(** What a successful pass writes for the groups [G]. *)
Definition written (st : Built) (G : list (list Item)) (rs : list (list Z)) : Built :=
  {| bt_fst := bt_fst st ++ zip_with (λ g row, (head_key item_key g, fst row)) G (rows #(bt_table st) rs);
     bt_table := bt_table st ++ table_bytes rs;
     bt_num_terms := bt_num_terms st + #G;
     bt_max_parents := fold_left (λ m g, Z.max m #g) G (bt_max_parents st) |}.

Lemma first_error_app a b :
  first_error max_ordinal (a ++ b) =
    match first_error max_ordinal a with Some e => Some e | None => first_error max_ordinal b end.
Proof using.
  induction a as [|[[s l] p] a IH]; [done|]. simpl. by destruct (check_parent max_ordinal p).
Qed.

Lemma build_loop_spec G :
  Forall (uniform item_key) G → Forall item_ok (concat G) →
  StronglySorted (λ g g', lex_cmp (head_key item_key g) (head_key item_key g') = Lt) G →
  #(concat G) < 2 ^ 57 →
  ∀ fuel i st, At es i (map fst (concat G)) → (length G < fuel)%nat →
  (∀ g k o, g ∈ G → last (bt_fst st) = Some (k, o) → lex_cmp k (head_key item_key g) = Lt) →
  match first_error max_ordinal (map fst (concat G)) with
  | Some e => build_loop fuel buf es max_ordinal i st = Ret (Err e)
  | None => ∃ rs, build_loop fuel buf es max_ordinal i st = Ret (Ok (written st G rs)) ∧
      Forall2 (λ g r, ∃ ds, layout (head_key item_key g) ds r ∧ ds ≡ₚ map item_parent g) G rs
  end.
Proof using Hbuf.
  induction G as [|g G IH]; intros Hu Hok Hs Hn fuel i st Hat Hf Hlast;
    (destruct fuel as [|fuel]; [simpl in Hf; lia|]); cbn [build_loop concat map].
  { simpl in Hat. apply At_end in Hat as ->. rewrite Z.ltb_irrefl. exists []. split; [|constructor].
    unfold written. destruct st. simpl. by rewrite !app_nil_r, len_nil, Z.add_0_r. }
  apply Forall_cons in Hu as [[Hne Hk] Hu]. cbn [concat] in *. apply Forall_app in Hok as [Hg Hok].
  apply StronglySorted_cons in Hs as [Hlt Hs]. rewrite len_app in Hn. pose proof (len_nonneg (concat G)).
  destruct g as [|x g]; [done|]. set (key := head_key item_key (x :: g)) in *.
  rewrite map_app in *. pose proof (At_len _ _ _ Hat) as Hl. rewrite len_app, !len_map in Hl.
  pose proof (len_nonneg g). assert (1 ≤ #(x :: g)) by (rewrite len_cons; lia).
  rewrite (proj2 (Z.ltb_lt _ _)) by lia. destruct x as [[[s l] p] kq]. pose proof Hat as Hat0.
  change (map fst ((s, l, p, kq) :: g) ++ map fst (concat G)) with ((s, l, p) :: map fst g ++ map fst (concat G)) in Hat0.
  rewrite (At_index _ _ _ _ Hat0), bind_ret. apply At_tail in Hat0. rewrite <- map_app in Hat0.
  pose proof Hg as [[He _] Hg']%Forall_cons. apply Forall_cons in Hk as [_ Hk].
  destruct (entry_reads buf Hbuf _ _ _ _ He) as (-> & _). rewrite bind_ret.
  change (fst (snd (s, l, p, kq))) with key.
  assert (key_end (S (length es)) buf es key (i + 1) = Ret (i + #((s, l, p, kq) :: g))) as ->.
  { rewrite (key_end_spec key (concat G)) with (g := g); [f_equal; rewrite len_cons; lia| |done|done|exact Hat0|].
    - destruct G as [|[|y g'] G]; simpl; [done| |].
      + by apply Forall_cons in Hu as [[? _] _].
      + apply Forall_cons in Hok as [Hy _]. split; [done|]. apply Forall_cons in Hlt as [E _]. simpl in E.
        intros Heq. by rewrite Heq, lex_cmp_refl in E.
    - destruct Hat0 as [_ Hd]. assert (Hl' := f_equal length Hd). rewrite length_drop, length_map, length_app in Hl'. lia. }
  rewrite bind_ret, (At_slice _ _ _ _ _ Hat), bind_ret by (by rewrite len_map). rewrite first_error_app.
  destruct (first_error max_ordinal (map fst ((s, l, p, kq) :: g))) as [e|]; [done|].
  rewrite (fill_group _ Hg), bind_ret.
  destruct (encode_layout (map item_parent ((s, l, p, kq) :: g)) key) as (ds & r & -> & Hlay & Hp & _); [done| |rewrite len_map; lia|].
  { apply Forall_map. eapply Forall_impl; [exact Hg|]. by intros x [_ ?]. }
  rewrite bind_ret, table_add_app.
  assert (fst_insert (bt_fst st) key #(bt_table st) = Ok (bt_fst st ++ [(key, #(bt_table st))])) as ->.
  { unfold fst_insert. destruct (last (bt_fst st)) as [[k o]|] eqn:El; [|done].
    pose proof (Hlast _ _ _ ltac:(by left) eq_refl) as Hkl. fold key in Hkl. unfold bytes_eqb.
    rewrite bool_decide_false by (intros <-; by rewrite lex_cmp_refl in Hkl). by rewrite lex_cmp_opp, Hkl. }
  set (st1 := {| bt_fst := _ |}).
  specialize (IH Hu Hok Hs ltac:(lia) fuel (i + #((s, l, p, kq) :: g)) st1).
  destruct (first_error max_ordinal (map fst (concat G))) as [e|].
  - apply IH; [apply At_skip in Hat; by rewrite len_map in Hat|simpl in Hf; lia|].
    intros g' k o Hg'' [= <- <-]%last_snoc_inv. rewrite Forall_forall in Hlt. by apply Hlt.
  - destruct IH as (rs & -> & Hrs); [apply At_skip in Hat; by rewrite len_map in Hat|simpl in Hf; lia| |].
    + intros g' k o Hg'' [= <- <-]%last_snoc_inv. rewrite Forall_forall in Hlt. by apply Hlt.
    + exists (r :: rs). split; [|constructor; [by exists ds|done]]. do 2 f_equal. unfold written, st1.
      cbn [bt_fst bt_table bt_num_terms bt_max_parents rows zip_with table_bytes flat_map fold_left].
      rewrite <- !app_assoc. cbn [app]. fold key. rewrite !len_app, !len_cons. f_equal; [lia|].
      do 2 f_equal. lia.
Qed.
End Loop.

§ **ACTIVITY**: Would you give the number of lines of the data that include the string "Some"? Nothing else is wanted.

§ **THE COMPLETED TASK**: 3